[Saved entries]
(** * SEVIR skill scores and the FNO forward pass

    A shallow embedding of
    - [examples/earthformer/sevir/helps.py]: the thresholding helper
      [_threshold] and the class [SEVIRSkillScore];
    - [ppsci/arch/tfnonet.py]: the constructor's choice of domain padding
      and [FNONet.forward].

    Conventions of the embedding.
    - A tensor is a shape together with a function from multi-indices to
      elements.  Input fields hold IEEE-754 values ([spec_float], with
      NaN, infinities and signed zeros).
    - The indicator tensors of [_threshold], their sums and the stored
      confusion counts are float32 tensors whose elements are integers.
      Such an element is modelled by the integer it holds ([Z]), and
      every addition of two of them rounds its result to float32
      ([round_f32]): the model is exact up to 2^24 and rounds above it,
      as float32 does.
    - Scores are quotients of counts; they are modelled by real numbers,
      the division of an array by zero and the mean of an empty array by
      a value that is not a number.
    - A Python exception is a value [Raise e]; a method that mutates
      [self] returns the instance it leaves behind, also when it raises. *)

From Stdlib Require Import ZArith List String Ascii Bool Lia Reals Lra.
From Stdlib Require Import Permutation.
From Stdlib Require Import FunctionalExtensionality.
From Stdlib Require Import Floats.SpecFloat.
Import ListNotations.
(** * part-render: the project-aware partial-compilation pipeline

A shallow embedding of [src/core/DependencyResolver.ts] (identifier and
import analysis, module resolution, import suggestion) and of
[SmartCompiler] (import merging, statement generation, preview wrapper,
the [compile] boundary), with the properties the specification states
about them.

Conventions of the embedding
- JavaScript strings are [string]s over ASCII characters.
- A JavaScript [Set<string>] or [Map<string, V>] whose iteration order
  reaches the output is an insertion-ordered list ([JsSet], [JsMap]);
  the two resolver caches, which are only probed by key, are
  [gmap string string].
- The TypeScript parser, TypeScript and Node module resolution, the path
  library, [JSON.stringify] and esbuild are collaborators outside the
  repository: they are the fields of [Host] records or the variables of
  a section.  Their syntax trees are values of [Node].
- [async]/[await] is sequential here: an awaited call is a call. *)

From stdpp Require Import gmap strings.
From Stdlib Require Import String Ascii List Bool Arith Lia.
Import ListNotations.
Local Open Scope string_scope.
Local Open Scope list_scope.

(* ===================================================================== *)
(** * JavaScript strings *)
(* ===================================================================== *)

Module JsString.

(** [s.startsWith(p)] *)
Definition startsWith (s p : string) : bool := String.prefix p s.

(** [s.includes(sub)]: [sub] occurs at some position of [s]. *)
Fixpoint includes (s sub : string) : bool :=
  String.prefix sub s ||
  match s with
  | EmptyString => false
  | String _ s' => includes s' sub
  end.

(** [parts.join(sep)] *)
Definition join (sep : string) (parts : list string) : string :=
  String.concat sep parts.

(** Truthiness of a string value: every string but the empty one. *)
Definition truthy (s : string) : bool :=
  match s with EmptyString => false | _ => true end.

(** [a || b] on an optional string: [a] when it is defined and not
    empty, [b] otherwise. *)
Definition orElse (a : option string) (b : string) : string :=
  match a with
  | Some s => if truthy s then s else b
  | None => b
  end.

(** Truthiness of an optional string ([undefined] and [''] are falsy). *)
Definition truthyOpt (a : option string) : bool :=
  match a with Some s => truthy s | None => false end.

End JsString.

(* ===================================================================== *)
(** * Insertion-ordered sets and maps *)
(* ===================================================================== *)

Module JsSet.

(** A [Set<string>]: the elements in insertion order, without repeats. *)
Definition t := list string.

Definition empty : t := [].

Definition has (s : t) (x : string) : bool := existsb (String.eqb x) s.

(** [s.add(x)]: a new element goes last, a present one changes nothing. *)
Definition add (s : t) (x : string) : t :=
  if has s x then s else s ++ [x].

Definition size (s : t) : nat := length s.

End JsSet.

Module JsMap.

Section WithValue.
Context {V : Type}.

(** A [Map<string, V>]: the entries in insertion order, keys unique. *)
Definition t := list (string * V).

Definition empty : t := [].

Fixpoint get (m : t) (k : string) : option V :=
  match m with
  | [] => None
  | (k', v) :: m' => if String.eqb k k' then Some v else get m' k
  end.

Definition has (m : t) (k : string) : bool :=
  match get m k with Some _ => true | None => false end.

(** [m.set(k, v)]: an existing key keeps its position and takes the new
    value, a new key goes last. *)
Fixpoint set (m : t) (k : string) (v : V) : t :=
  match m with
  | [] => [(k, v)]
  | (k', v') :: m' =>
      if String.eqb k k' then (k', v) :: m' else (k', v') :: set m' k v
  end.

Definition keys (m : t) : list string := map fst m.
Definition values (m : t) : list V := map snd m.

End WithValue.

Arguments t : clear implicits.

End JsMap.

**YOUR INSTRUCTIONS:**
The line containing "(** [s.add(x)]: a" and every line after it, through the end of the records above: output exactly those, and nothing else.

**SOLUTION:**
(** [s.add(x)]: a new element goes last, a present one changes nothing. *)
Definition add (s : t) (x : string) : t :=
  if has s x then s else s ++ [x].

Definition size (s : t) : nat := length s.

End JsSet.

Module JsMap.

Section WithValue.
Context {V : Type}.

(** A [Map<string, V>]: the entries in insertion order, keys unique. *)
Definition t := list (string * V).

Definition empty : t := [].

Fixpoint get (m : t) (k : string) : option V :=
  match m with
  | [] => None
  | (k', v) :: m' => if String.eqb k k' then Some v else get m' k
  end.

Definition has (m : t) (k : string) : bool :=
  match get m k with Some _ => true | None => false end.

(** [m.set(k, v)]: an existing key keeps its position and takes the new
    value, a new key goes last. *)
Fixpoint set (m : t) (k : string) (v : V) : t :=
  match m with
  | [] => [(k, v)]
  | (k', v') :: m' =>
      if String.eqb k k' then (k', v) :: m' else (k', v') :: set m' k v
  end.

Definition keys (m : t) : list string := map fst m.
Definition values (m : t) : list V := map snd m.

End WithValue.

Arguments t : clear implicits.

End JsMap.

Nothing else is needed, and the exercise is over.